Hypothyroidism in T2DM was not associated with microvascular disease after adjusting for confounding factors. There was a nearly two-fold risk of CVD. The study is limited by the retrospective and observational design.
既往报告提示甲状腺功能减退与2型糖尿病(T2DM)的大血管并发症之间存在关联,但与微血管并发症的关联尚无充分文献记载。本研究旨在确定合并和未合并甲状腺功能减退的T2DM患者在这些并发症方面是否存在显著差异。
这是一项来自南非一家糖尿病专科中心的回顾性横断面病例对照研究。T2DM根据美国糖尿病协会标准定义。病例为所有接受甲状腺功能减退治疗的患者,对照为临床和生化检查确诊甲状腺功能正常的患者,他们在2016年1月1日至7月1日期间接受随访。慢性肾脏病(CKD)定义为根据慢性肾脏病流行病学合作公式(CKD-EPI)确定的估计肾小球滤过率(eGFR)<60 ml/min和/或白蛋白/肌酐比值>3 mg/mmol。糖尿病视网膜病变(DR)定义为眼科医生检查视网膜时存在动脉瘤、出血、渗出物和新生血管形成。糖尿病周围神经病变(DPN)定义为存在症状、128 Hz感觉丧失和10 g单丝异常。心血管疾病(CVD)定义为存在主要不良心血管事件(MACE)。

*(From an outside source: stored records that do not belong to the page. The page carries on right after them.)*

(** One run of a job, case by case. *)
Inductive attempted (v : View) : result () → View → Prop :=
| at_unread e : rejects (find_unique MWebhook this) v e → attempted v (Err e) v
| at_gone : (∀ wh, webhook_of v = Some wh → wh_isActive wh = false) → attempted v (Ok ()) v
| at_disabled wh : webhook_of v = Some wh → wh_isActive wh = true →
    wc_autoDisableThreshold cfg ≤ wh_failureCount wh →
    attempted v (Ok ()) (with_webhook (wh <| wh_isActive := false |>) v)
| at_still_enabled wh e : webhook_of v = Some wh → wh_isActive wh = true →
    wc_autoDisableThreshold cfg ≤ wh_failureCount wh →
    rejects (update MWebhook this (λ r, r <| wh_isActive := false |>)) v e →
    attempted v (Err e) v
| at_secret wh e : webhook_of v = Some wh → wh_isActive wh = true →
    wh_failureCount wh < wc_autoDisableThreshold cfg → open_secret (wj_secret job) = Err e →
    attempted v (Err e) v
| at_bad_url wh : webhook_of v = Some wh → wh_isActive wh = true →
    wh_failureCount wh < wc_autoDisableThreshold cfg → wc_validUrl cfg (wj_url job) = false →
    attempted v (Ok ()) v
| at_blocked wh : webhook_of v = Some wh → wh_isActive wh = true →
    wh_failureCount wh < wc_autoDisableThreshold cfg → wc_validUrl cfg (wj_url job) = true →
    wc_unicast cfg (wj_url job) = false →
    attempted v (Err (JsError "SSRF_BLOCKED" None)) v
| at_posted wh secret e a v1 r v' : webhook_of v = Some wh → wh_isActive wh = true →
    wh_failureCount wh < wc_autoDisableThreshold cfg → open_secret (wj_secret job) = Ok secret →
    wc_validUrl cfg (wj_url job) = true → wc_unicast cfg (wj_url job) = true →
    request_for (wj_url job) secret (wj_payload job) now e → posted e v a v1 →
    accounted_for wh a v1 r v' →
    attempted v r v'.

Lemma posted_tables e v a v' : posted e v a v' → v_tables v' = v_tables v.
Proof. by destruct 1 as [| | ? ? [-> | ->]]. Qed.

(** The [finally] block. *)
Lemma accounting_spec wh a w : webhook_of (view w) = Some wh →
  wp (_ ← create MWebhookDelivery (delivery_attempt job attemptsMade latencyMs a);
      _ ← update MWebhook this (after_attempt a now);
      match at_error a with Some e => raise e | None => mret () end)
    (λ r w', accounted_for wh a (view w) r (view w')) w.
Proof.
  intros Hwh. apply wp_bind, wp_rejects, (wp_create MWebhookDelivery).
  2:{ intros e w1 -> Hrej. by apply af_unrecorded, Hrej. }
  intros i r w1 -> Hfresh _ Hv1 _. cbn [row_key wd_id delivery_attempt] in *.
  apply wp_bind, wp_rejects, (wp_update MWebhook).
  - intros k r w2 Hk ->%bool_decide_eq_true Hv2 _. rewrite Hv1 in Hk, Hv2. cbn in Hk. rewrite upd_ne in Hk by done.
    pose proof (Some_agree Hk Hwh) as ->.
    rewrite after_tallied in Hv2.
    assert (view w2 = with_webhook (tallied a wh) (with_delivery i (delivery_attempt job attemptsMade latencyMs a i) (view w)))
      as Hv by done.
    destruct (at_error a) as [e|] eqn:He; [apply wp_raise | apply wp_ret]; rewrite Hv;
      (replace (Err e : result ()) with (match at_error a with Some e => Err e | None => Ok () end) by by rewrite He)
      || (replace (Ok () : result ()) with (match at_error a with Some e => Err e | None => Ok () end) by by rewrite He);
      (apply (af_counted _ _ _ i); [done | by repeat split]).
  - intros e w2 Hv2 Hrej. rewrite Hv2, Hv1. apply af_uncounted; [done | by repeat split |]. rewrite Hv1 in Hrej. by apply Hrej.
Qed.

共有148例病例和162例对照。与对照相比,病例年龄更大(65.6岁对59.4岁,p<0.00001),女性比例更高(67.6%对39.5%,p<0.0001),白人比例更高(89.2%对79.6%,p=0.02),HbA水平更低(7.5%对8.2%,p=0.0001),eGFR更低(64.4 ml/min对72.7 ml/min,p=0.0006),甘油三酯水平更低(2.18 mmol/l对2.55 mmol/l,p=0.04),高密度脂蛋白胆固醇水平更高(1.13 mmol/l对1.02 mmol/l,p=0.001),糖尿病病程更长(14.8年对11.6年,p=0.001),使用的抗糖尿病药物更少(1.82种对2.19种,p=0.001)。CKD(44%对57.8%,p=0.03)和CVD(59.3%对45.3%,p=0.06)的患病率更高,DR也有升高趋势(66.7%对47.6%,p=0.09)。体重指数、高血压、低密度脂蛋白胆固醇水平(所有患者均接受他汀类药物治疗)、DPN和截肢方面无差异。校正混杂因素后,CKD、DR与甲状腺功能减退之间无关联,但与CVD的关联趋势仍然存在(比值比1.97,p=0.07)。
校正混杂因素后,T2DM中的甲状腺功能减退与微血管疾病无关。CVD风险增加近两倍。本研究受回顾性和观察性设计的限制。